Kurtulmuş, Çanakkale'nin Gelibolu ilçesindeki mevlevihanede düzenlenen Şeb-i Arus etkinlikteki konuşmasına, Allah'ın selamının, rahmetinin, bereketinin ve mağfiretinin herkesin üzerinde olmasını dileyerek başladı.
Ahmed-i Bican'ın, Mehmed-i Bican'ın, "Bayraklı Dede"nin, Çanakkale şehitlerinin, Hazreti Mevlana'nın manevi huzurunda bulunmaktan edep ederek sözlerine başladığını belirten Kurtulmuş, "Şeb-i Arus, hepimizin bildiği gibi sevgiliye, yaratana kavuşma anı, vuslat gecesi. Hazreti Mevlana, dünyanın iki kapılı bir handan ibaret olduğunu bilen ve dünya hayatında aslında bulunmamızın sadece geçici bir gölgelenmekten ibaret olduğunu bilen bir inancın çok somut bir müjdecisi ve öğreticisi" diye konuştu.
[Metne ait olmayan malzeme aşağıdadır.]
(** C9. On Windows with the accelerator on, from the tables as loaded, the
    interpreter-level table maps [pytorch] to the accelerator overlay's
    [pytorch>=1.0.0], not to the Windows pin [pytorch==1.0.0], and maps
    [cudatoolkit] to the Windows value [cuda90], the accelerator overlay
    having no [cudatoolkit] key.  The tables are merged before the file is
    opened, so this holds however the run ends. *)
Theorem windows_accelerator_pytorch (n : option string) (w w' : world)
        (r : result unit) :
  loaded w ->
  main (mkArgs n true) "win32" w = (r, w') ->
  Dict.get (globals w' CONDA_BASE) "pytorch" = Some "pytorch>=1.0.0" /\
  Dict.get (module_dicts CONDA_GPU) "pytorch" = Some "pytorch>=1.0.0" /\
  Dict.get (module_dicts CONDA_WIN32) "pytorch" = Some "pytorch==1.0.0" /\
  Dict.get (globals w' CONDA_BASE) "cudatoolkit" = Some "cuda90" /\
  Dict.get (module_dicts CONDA_WIN32) "cudatoolkit" = Some "cuda90" /\
  Dict.get (module_dicts CONDA_GPU) "cudatoolkit" = None.
Proof.
  intros Hl Hm.
  destruct (main_tables (mkArgs n true) "win32" Windows w w' r eq_refl Hm)
    as (Hg & _).
  rewrite (Hg CONDA_BASE). cbn [merged_globals gpu].
  rewrite (proj1 (loaded_tables Windows true w Hl)).
  repeat split; vm_compute; reflexivity.
Qed.

Lemma windows_accelerator_pytorch_witness :
  let w' := snd (main (mkArgs None true) "win32" fresh) in
  main (mkArgs None true) "win32" fresh = (Ok tt, w') /\
  Dict.get (globals w' CONDA_BASE) "pytorch" = Some "pytorch>=1.0.0" /\
  Dict.get (globals w' CONDA_BASE) "cudatoolkit" = Some "cuda90".
Proof.
  intros w'.
  assert (Hm : main (mkArgs None true) "win32" fresh = (Ok tt, w'))
    by (vm_compute; reflexivity).
  split; [exact Hm|].
  destruct (windows_accelerator_pytorch None fresh w' (Ok tt)
              ltac:(intros x; reflexivity) Hm)
    as (H1 & _ & _ & H2 & _).
  split; assumption.
Defined.

(** * The merge statements *)

(** C3, as the specification words it, fails: on Windows with the
    accelerator on, [pytorch] is in the base interpreter-level table and in
    the Windows overlay, which is merged, yet the rendered specifier is the
    accelerator overlay's, not the Windows overlay's. *)
Lemma overlay_value_rendered_fails :
  ~ overlay_value_rendered (mkArgs None true) "win32" fresh.
Proof.
  intros H.
  set (w' := snd (main (mkArgs None true) "win32" fresh)).
  assert (Hm : main (mkArgs None true) "win32" fresh = (Ok tt, w'))
    by (vm_compute; reflexivity).
  destruct (main_tables (mkArgs None true) "win32" Windows fresh w' (Ok tt)
                        eq_refl Hm) as (Hg & _).
  assert (Hbase : Dict.get (globals fresh CONDA_BASE) "pytorch"
                  = Some "pytorch-cpu>=1.0.0")
    by (vm_compute; reflexivity).
  assert (Hover : Dict.get (globals w' CONDA_WIN32) "pytorch"
                  = Some "pytorch==1.0.0")
    by (rewrite (Hg CONDA_WIN32); vm_compute; reflexivity).
  assert (Hin : In CONDA_WIN32 (merged_into Windows true CONDA_BASE))
    by (left; reflexivity).
  pose proof (H Windows w' CONDA_BASE CONDA_WIN32 "pytorch" _ _
                eq_refl Hm (or_introl eq_refl) Hin Hbase Hover) as Hc.
  rewrite (Hg CONDA_BASE) in Hc. vm_compute in Hc. discriminate.
Qed.

(** C3, amended.  For every overlay merged into a base table during the
    run and every key the overlay has, the table the manifest is rendered
    from maps the key to the overlay's value, unless an overlay merged
    later has the key too: the value of the last merged overlay that has
    the key is the one rendered, never the base's. *)
Theorem last_overlay_value_rendered
        (args : Namespace) (platform : string) (f : family) (w w' : world)
        (b : gname) (pre post : list gname) (o : gname) (k v : string) :
  family_of platform = Some f ->
  globals_wf (globals w) ->
  main args platform w = (Ok tt, w') ->
  b = CONDA_BASE \/ b = PIP_BASE ->
  merged_into f (gpu args) b = (pre ++ o :: post)%list ->
  Dict.get (globals w' o) k = Some v ->
  (forall o', In o' post -> Dict.get (globals w' o') k = None) ->
  Dict.get (globals w' b) k = Some v /\
  In v (Dict.values (globals w' b)).
Proof.
  intros Hf Hwf Hm Hb Hsplit Ho Hpost.
  assert (Hget : Dict.get (globals w' b) k = Some v)
    by now apply (last_in_chain args platform f w w' (Ok tt)
                                b pre post o k v).
  split; [exact Hget | now apply get_In_values with (k := k)].
Qed.

Lemma last_overlay_value_rendered_witness :
  let args := mkArgs None true in
  let w' := snd (main args "win32" fresh) in
  Dict.get (globals w' CONDA_BASE) "pytorch" = Some "pytorch>=1.0.0" /\
  In "pytorch>=1.0.0" (Dict.values (globals w' CONDA_BASE)).
Proof.
  apply (last_overlay_value_rendered
           (mkArgs None true) "win32" Windows fresh
           (snd (main (mkArgs None true) "win32" fresh))
           CONDA_BASE [CONDA_WIN32] [] CONDA_GPU "pytorch" "pytorch>=1.0.0").
  - reflexivity.
  - intros x. apply wfb_wf. destruct x; reflexivity.
  - vm_compute; reflexivity.
  - left; reflexivity.
  - reflexivity.
  - vm_compute; reflexivity.
  - intros o' [].
Defined.

(** C4.  In a run that completes, each base table ends as the chain of its
    overlays merged into it, the platform overlay before the accelerator
    overlay.  Its keys are the keys it had, at their places, followed by
    the new keys in the order the overlays bring them; a key of some
    overlay has the value of the last overlay that has it, every other key
    the value it had.  The dependency lists of the manifest are the values
    of these tables, in that order. *)
Theorem merge_order (args : Namespace) (platform : string) (f : family)
        (w w' : world) :
  family_of platform = Some f ->
  globals_wf (globals w) ->
  main args platform w = (Ok tt, w') ->
  merged_into f (gpu args) CONDA_BASE =
    (match conda_platform_overlay f with Some o => [o] | None => [] end
     ++ (if gpu args then [CONDA_GPU] else []))%list /\
  merged_into f (gpu args) PIP_BASE =
    ([pip_platform_overlay f]
     ++ (if gpu args then [PIP_GPU] else []))%list /\
  (forall b,
      b = CONDA_BASE \/ b = PIP_BASE ->
      let os := map (globals w') (merged_into f (gpu args) b) in
      globals w' b = fold_left Dict.update os (globals w b) /\
      Dict.keys (globals w' b) =
        (Dict.keys (globals w b) ++ fresh_all (globals w b) os)%list /\
      forall k,
        Dict.get (globals w' b) k =
        match chain_get os k with
        | Some v => Some v
        | None => Dict.get (globals w b) k
        end) /\
  read_file w' (resolved_name args ++ ".yaml") =
    Some (manifest_layout (resolved_name args)
                          (Dict.values (globals w' CONDA_BASE))
                          (Dict.values (globals w' PIP_BASE))).
Proof.
  intros Hf Hwf Hm.
  destruct (main_tables _ _ _ _ _ _ Hf Hm) as (Hg & _).
  split; [reflexivity|]. split; [reflexivity|]. split.
  - intros b Hb os.
    assert (Hos : os = map (merged_globals f (gpu args) (globals w))
                           (merged_into f (gpu args) b)).
    { apply map_ext. exact Hg. }
    assert (Hwfs : Forall Dict.wf os).
    { rewrite Hos. apply Forall_forall. intros d Hd.
      apply in_map_iff in Hd. destruct Hd as (x & <- & _).
      now apply merged_wf. }
    assert (Hchain : globals w' b = fold_left Dict.update os (globals w b)).
    { rewrite (Hg b), Hos. now apply merged_is_chain. }
    split; [exact Hchain|]. rewrite Hchain. split.
    + now apply keys_chain.
    + intros k. now apply get_chain.
  - now apply main_written with (platform := platform) (w := w).
Qed.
Kurtulmuş, Hazreti Muhammed'in herkese "ölmeden önce ölünüz" diye buyurduğunu aktararak, şöyle konuştu:
"Yani şu demek aslında, her akşam uyduğumuzda ölümün bir provasını yapıyor ve sabahın ilk sesleriyle beraber yeniden diriliyor, kalkıyoruz. Aslında Şeb-i Arus bu demek. Zaten nasıl uyuduk, uyandık demek. Bu anlamda rabbe, yaratıcıya, sevgiliye kavuşmak demek. Hazreti Mevlana'nın 741 yıl önce söylediği o sözlerle kavuştuğu rabbi de inşallah burada bulunanlar ve bütün Müslümanlar yüz akıyla bir vuslat gecesi aydınlığı içinde bir sevinçle kavuşuruz diyerek dua ederek sözlerime başlamak istiyorum."
Mevlana'nın öğretisine her zamankinden daha çok ihtiyaç duyulduğu dönemden geçildiğini vurgulayan Kurtulmuş, şöyle devam etti:
"Mevlana'nın öğretisindeki barışı, adaleti, hakkaniyeti ve insanlığı hep beraber yaşamamızın her zamandan daha çok önemli olduğu bir dönemde yaşıyoruz. Hazreti Mevlana'nın en önemli çağrılarından birisi 'Gel, ne olursan ol, kim olursan ol gel. Duanı, tövbeni bin kere bozmuş olsan yine gel' çağrısıdır. Hazreti Mevlana bu anlamda bütün insanları ortak bir değere çağırıyor, insanları kendi ruh köklerine, kendi yaradılış gayelerine, kendi var oluş sebeplerine çağırıyor. Hazreti Mevlana bütün insanları ister putperest isten Hristiyan kim olursa olsun tüm insanları aslına çağırıyor, tevhide çağırıyor. Yani 'ben Kur'an'ın kölesiyim. Bu can tenimde olduğu sürece Kur'an'ın kölesi olan birisiyim. Ben Hazreti Muhammed Muhtarın ayağının kölesi, tozuyum' diyen bir Hazreti Mevlana."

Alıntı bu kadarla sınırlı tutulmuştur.